Step 5:Model fusion. Based on the two optimal models that have been screened above, the parameters are tuned to determine the optimal parameters, and then the models are compiled, and the optimal single case training model is found by comparing and analyzing the r^2 values by changing the number of implied layers of the model and other parameter adjustments, and finally the optimized single case models are combined and the prediction effect is verified.

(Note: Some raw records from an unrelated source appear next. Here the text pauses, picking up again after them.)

(* ===== verification/TokenRegistry.v ===== *)
(** * The token registry client: pkg/cantonsdk/token/registry_client.go

    The Splice transfer-factory registry of an external token: the requests
    the client posts, the responses it reads, and the conversion of disclosed
    contracts and choice contexts into Ledger API messages.  The HTTP client is
    the environment's [HttpPost]. *)

From S2P Require Import Prelude AppErrors Effects GoStd GoText Decimal DamlValues Streaming LedgerApi TokenCodec.
From Stdlib Require Import Ascii String.
Local Open Scope Z_scope.
Local Abbreviation length := Datatypes.length.

(** ** URLs *)

(** strings.TrimRight(s, "/") *)
Fixpoint trim_slashes (s : string) : string :=
  match s with
  | EmptyString => EmptyString
  | String c t =>
      match trim_slashes t with
      | EmptyString => if Ascii.eqb c "/" then EmptyString else String c EmptyString
      | t' => String c t'
      end
  end.

(** The bytes that url.PathEscape keeps. *)
Definition path_char (c : ascii) : bool :=
  let n := nat_of_ascii c in
  ((48 <=? n) && (n <=? 57))%nat || ((65 <=? n) && (n <=? 90))%nat || ((97 <=? n) && (n <=? 122))%nat ||
  bool_decide (c ∈ ["-"; "_"; "."; "~"; "$"; "&"; "+"; "="; ":"; "@"]%char).

Definition upper_hex (d : Z) : ascii :=
  ascii_of_nat (if d <? 10 then 48 + Z.to_nat d else 55 + Z.to_nat d).

(** url.PathEscape *)
Fixpoint PathEscape (s : string) : string :=
  match s with
  | EmptyString => EmptyString
  | String c t =>
      if path_char c then String c (PathEscape t)
      else let n := Z.of_nat (nat_of_ascii c) in
           String "%" (String (upper_hex (n / 16)) (String (upper_hex (n mod 16)) (PathEscape t)))
  end.

Definition registry_path (registrar : string) : string :=
  "/api/token-standard/v0/registrars/" +:+ registrar +:+ "/registry/transfer-instruction/v1/transfer-factory".
Definition choice_context_path (registrar instruction action : string) : string :=
  "/api/token-standard/v0/registrars/" +:+ registrar +:+ "/registry/transfer-instruction/v1/" +:+ instruction +:+
  "/choice-contexts/" +:+ action.

(** ** Requests *)

Record RegistryTransferDetail := mkRegistryTransferDetail {
  rt_Sender : string;
  rt_Receiver : string;
  rt_Amount : string;
  rt_InstrumentAdmin : string;
  rt_InstrumentID : string;
  rt_InputHoldingCIDs : list string;
  rt_ExecuteBefore : string;
  rt_RequestedAt : string;
}.

(** The choice arguments, whose context and meta maps the client leaves empty. *)
Record RegistryRequest := mkRegistryRequest {
  rr_ExpectedAdmin : string;
  rr_Transfer : RegistryTransferDetail;
  rr_ExcludeDebugFields : bool;
}.

Definition empty_AnyValueMap : json := JObject [("values"%string, JObject [])].

(** json.Marshal of the request; a nil slice is null. *)
Definition marshal_RegistryRequest (r : RegistryRequest) : json :=
  let t := rr_Transfer r in
  let transfer := JObject
    [("sender"%string, JString (rt_Sender t));
     ("receiver"%string, JString (rt_Receiver t));
     ("amount"%string, JString (rt_Amount t));
     ("instrumentId"%string, JObject [("admin"%string, JString (rt_InstrumentAdmin t)); ("id"%string, JString (rt_InstrumentID t))]);
     ("inputHoldingCids"%string, match rt_InputHoldingCIDs t with [] => JNull | l => JArray (JString <$> l) end);
     ("meta"%string, empty_AnyValueMap);
     ("executeBefore"%string, JString (rt_ExecuteBefore t));
     ("requestedAt"%string, JString (rt_RequestedAt t))] in
  JObject
    [("choiceArguments"%string, JObject
       [("expectedAdmin"%string, JString (rr_ExpectedAdmin r));
        ("transfer"%string, transfer);
        ("extraArgs"%string, JObject [("context"%string, empty_AnyValueMap); ("meta"%string, empty_AnyValueMap)])]);
     ("excludeDebugFields"%string, JBool (rr_ExcludeDebugFields r))].

(** ** Responses *)

Record RegistryResponse := mkRegistryResponse {
  rs_FactoryID : string;
  rs_TransferKind : string;
  rs_ChoiceContext : RawMessage;
  rs_DisclosedContracts : RawMessage;
}.

Record registryDisclosedContract := mkRegistryDisclosedContract {
  rd_ContractID : string;
  rd_CreatedEventBlob : string;
  rd_TemplateID : RawMessage;
  rd_SynchronizerID : string;
}.

Record AcceptContextResponse := mkAcceptContextResponse {
  ac_ChoiceContextData : AcceptChoiceContext;
  ac_DisclosedContracts : list registryDisclosedContract;
}.

(** json.Unmarshal into a struct: null leaves the zero value, another
    document than an object is an error. *)
Definition unmarshal_struct {A} (zero : A) (fields : list (string * json) -> result A) (j : json) : result A :=
  match j with
  | JObject l => fields l
  | JNull => Ok zero
  | _ => Err json_error
  end.

Definition unmarshal_registryDisclosedContract : json -> result registryDisclosedContract :=
  unmarshal_struct (mkRegistryDisclosedContract "" "" None "") (fun l =>
    contractId ← string_field l "contractId";
    blob ← string_field l "createdEventBlob";
    synchronizer ← string_field l "synchronizerId";
    mret (mkRegistryDisclosedContract contractId blob (member "templateId" l) synchronizer)).

(** A map[string]T: the last of two equal keys wins. *)
Definition unmarshal_map {B} (f : json -> result B) (raw : RawMessage) : result (gmap string B) :=
  match raw with
  | Some (JObject l) => kvs ← collect (fun kv => v ← f kv.2; mret (kv.1, v)) l; mret (list_to_map (rev kvs))
  | Some JNull | None => Ok ∅
  | _ => Err json_error
  end.

Definition unmarshal_AcceptChoiceContext : json -> result AcceptChoiceContext :=
  unmarshal_struct ∅ (fun l => unmarshal_map unmarshal_AnyValue (member "values" l)).

Definition unmarshal_AcceptContextResponse : json -> result AcceptContextResponse :=
  unmarshal_struct (mkAcceptContextResponse ∅ []) (fun l =>
    ctx ← match member "choiceContextData" l with None => Ok ∅ | Some j => unmarshal_AcceptChoiceContext j end;
    disclosed ← match member "disclosedContracts" l with
                | None => Ok []
                | raw => unmarshal_slice unmarshal_registryDisclosedContract raw
                end;
    mret (mkAcceptContextResponse ctx disclosed)).

(** [len(raw) == 0 || string(raw) == "null"] *)
Definition absent (raw : RawMessage) : bool := match raw with None | Some JNull => true | _ => false end.

(** The wire response, with the members of its choiceContext lifted out. *)
Definition unmarshal_registry_response (j : json) : result RegistryResponse :=
  wire ← wrap "parse registry response: " (unmarshal_struct (""%string, ""%string, None) (fun l =>
    factory ← string_field l "factoryId";
    kind ← string_field l "transferKind";
    mret (factory, kind, member "choiceContext" l)) j);
  let '(factory, kind, context) := wire in
  inner ← match context with
          | Some j =>
              if absent context then Ok (None, None)
              else wrap "parse choiceContext wrapper: " (unmarshal_struct (None, None) (fun l =>
                     Ok (member "choiceContextData" l, member "disclosedContracts" l)) j)
          | None => Ok (None, None)
          end;
  mret (mkRegistryResponse factory kind inner.1 inner.2).

(** ** Conversions *)

Definition parseTemplateID (raw : RawMessage) : result (option Identifier) :=
  match raw with
  | None => Ok None
  | Some j =>
      let object :=
        wrap "parse templateId: " (unmarshal_struct (Some (mkIdentifier "" "" "")) (fun l =>
          package ← string_field l "packageId";
          module ← string_field l "moduleName";
          entity ← string_field l "entityName";
          mret (Some (mkIdentifier package module entity))) j) in
      match unmarshal_string raw with
      | Ok s =>
          if bool_decide (s = ""%string) then object
          else match split_first ":" s with
               | (package, Some rest) =>
                   match split_first ":" rest with
                   | (module, Some entity) => Ok (Some (mkIdentifier package module entity))
                   | _ => Err (ErrNew ("templateId " +:+ quoted s +:+ " not in pkg:module:entity form"))
                   end
               | _ => Err (ErrNew ("templateId " +:+ quoted s +:+ " not in pkg:module:entity form"))
               end
      | Err _ => object
      end
  end.

Definition base64_error : error := ErrNew "illegal base64 data".

Definition convertDisclosedContractSlice (contracts : list registryDisclosedContract) (fallbackDomainID : string)
    : result (list DisclosedContract) :=
  collect (fun c =>
    blob ← match Std_Decode (rd_CreatedEventBlob c) with
           | Some b => Ok b
           | None => Err (ErrWrap ("decode created_event_blob for " +:+ rd_ContractID c +:+ ": ") base64_error "")
           end;
    tid ← wrap ("parse templateId for " +:+ rd_ContractID c +:+ ": ") (parseTemplateID (rd_TemplateID c));
    let domain := if bool_decide (rd_SynchronizerID c = ""%string) then fallbackDomainID else rd_SynchronizerID c in
    mret (mkDisclosedContract (rd_ContractID c) blob domain tid)) contracts.

Definition ConvertDisclosedContracts (raw : RawMessage) (fallbackDomainID : string) : result (list DisclosedContract) :=
  if absent raw then Ok []
  else
    contracts ← wrap "parse disclosed contracts: " (unmarshal_slice unmarshal_registryDisclosedContract raw);
    convertDisclosedContractSlice contracts fallbackDomainID.

(** The legacy shape, a map of texts; the AnyValue shape counts as absent. *)
Definition ConvertChoiceContext (raw : RawMessage) : result (gmap string string) :=
  match raw with
  | None | Some JNull => Ok ∅
  | Some (JObject l) =>
      match member "values" l with
      | Some _ => Ok ∅
      | None => wrap "parse choice context: " (unmarshal_map (fun j => unmarshal_string (Some j)) raw)
      end
  | _ => Err (ErrWrap "parse choice context: " json_error "")
  end.

Definition ConvertAnyValueChoiceContext (raw : RawMessage) : result AcceptChoiceContext :=
  match raw with
  | None | Some JNull => Ok ∅
  | Some j => wrap "parse anyvalue choice context: " (unmarshal_AcceptChoiceContext j)
  end.

(** ** Calls to the registry *)

Section registry.
Context `{!Env}.

(** Post a document and decode the document of a 200 response; the messages
    are those of the caller. *)
Definition post_json {A} (url : string) (body : json) (create failed read returned parse : string)
    (decode : json -> result A) : M history A :=
  o ← ask (HttpPost url body);
  match o with
  | http_invalid e => fail (ErrWrap create e "")
  | http_failed e => fail (ErrWrap failed e "")
  | http_response status b =>
      match b with
      | Err e => fail (ErrWrap read e "")
      | Ok (text, document) =>
          if bool_decide (status = 200) then
            match document with
            | Some j => lift (decode j)
            | None => fail (ErrWrap parse json_error "")
            end
          else fail (ErrNew (returned +:+ FormatInt status +:+ ": " +:+ text))
      end
  end.

Definition GetTransferFactory_registry (registryBaseURL registrarParty : string) (req : RegistryRequest)
    : M history RegistryResponse :=
  post_json (trim_slashes registryBaseURL +:+ registry_path (PathEscape registrarParty)) (marshal_RegistryRequest req)
    "create registry request: " "registry request failed: " "read registry response: "
    "registry returned " "parse registry response: " unmarshal_registry_response.

Definition choice_context_body : json := JObject [("meta"%string, JObject []); ("excludeDebugFields"%string, JBool false)].

Definition getChoiceContext (registryBaseURL registrarParty instructionCID action : string) : M history AcceptContextResponse :=
  post_json (trim_slashes registryBaseURL +:+ choice_context_path registrarParty instructionCID action) choice_context_body
    ("create " +:+ action +:+ " context request: ") (action +:+ " context request failed: ")
    ("read " +:+ action +:+ " context response: ") (action +:+ " context returned ")
    ("parse " +:+ action +:+ " context response: ")
    (fun j => wrap ("parse " +:+ action +:+ " context response: ") (unmarshal_AcceptContextResponse j)).

Definition GetAcceptChoiceContext (base registrar instruction : string) : M history AcceptContextResponse :=
  getChoiceContext base registrar instruction "accept".
Definition GetWithdrawChoiceContext (base registrar instruction : string) : M history AcceptContextResponse :=
  getChoiceContext base registrar instruction "withdraw".

(** A request to a registry writes nothing to the ledger. *)
Lemma emits_post_json {A} url body c f r t p (decode : json -> result A) :
  emits read_only (post_json url body c f r t p decode).
Proof.
  apply emits_bind; [apply emits_ask; done|]. intros [e|e|status [[text [j|]]|e]]; eauto with emits;
    case_bool_decide; eauto with emits.
Qed.
End registry.
#[export] Hint Resolve emits_post_json : emits.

The number of layers of neural network mainly depends on the complexity of the learning target, theoretically increasing the number of network layers can improve the model nonlinear fitting ability, but the complexity of the model and training time will also increase, when the number of hidden layers is too large, the speed of update iteration will be reduced, the convergence effect and efficiency decreases, and the accuracy will not improve, so choose the solution with better effect and less time, this paper has been experimentally verified. In this paper, it is verified that setting 2 CNN layers fusion and then 2 LSTM implicit layers can well balance the prediction accuracy and learning efficiency. There are many kinds of gradient-based optimization algorithms, but the gradient-based adaptive momentum estimation algorithm is chosen in this paper, which can dynamically adjust the learning rate of each parameter, so that the learning rate of each iteration has a certain range, and the parameter changes are relatively stable. To evaluate the accuracy of the prediction model, R^2 value, Root Mean Square Error (RMSE), Mean Absolute Error (MAE) and Mean Absolute Percentage Error (MAPE) are selected as evaluation indexes of this model to measure the accuracy of prediction.

The evaluation indexes are mathematically expressed as:

\({R}^{2}=\frac{\sum {(\widehat{yi}-\stackrel{-}{y}i)}^{2}}{\sum {(\stackrel{-}{y}i-\widehat{yi})}^{2}}\) (7 )

\(RMSE=\sqrt{\frac{1}{n}\sum _{i=1}^{n}{(\widehat{yi}-yi)}^{2}}\) (8 )

\(MAE=\frac{1}{n}\sum _{i=1}^{n}|\widehat{yi}-yi|\) (9 )

\(MAPE=\frac{100\%}{n}\sum _{i=1}^{n}\left|\frac{\widehat{yi}-yi}{yi}\right|\) (10 )

Where: N is the number of samples; \(yi\), \(\widehat{yi}\), \(\stackrel{-}{y}i\) are the actual load, the predicted load and the mean value of the actual fit at the ith sampling point of the prediction, respectively. R^2 is an index to evaluate the goodness of the regression model, which can visually represent the fitting effect of the prediction model, MAE can reflect the actual situation of the prediction error, RMSE, as a comprehensive index of error analysis, reflects the accuracy of the prediction, MAPE evaluates the degree of fluctuation of the model prediction error, and reflects the robustness and stability of the model.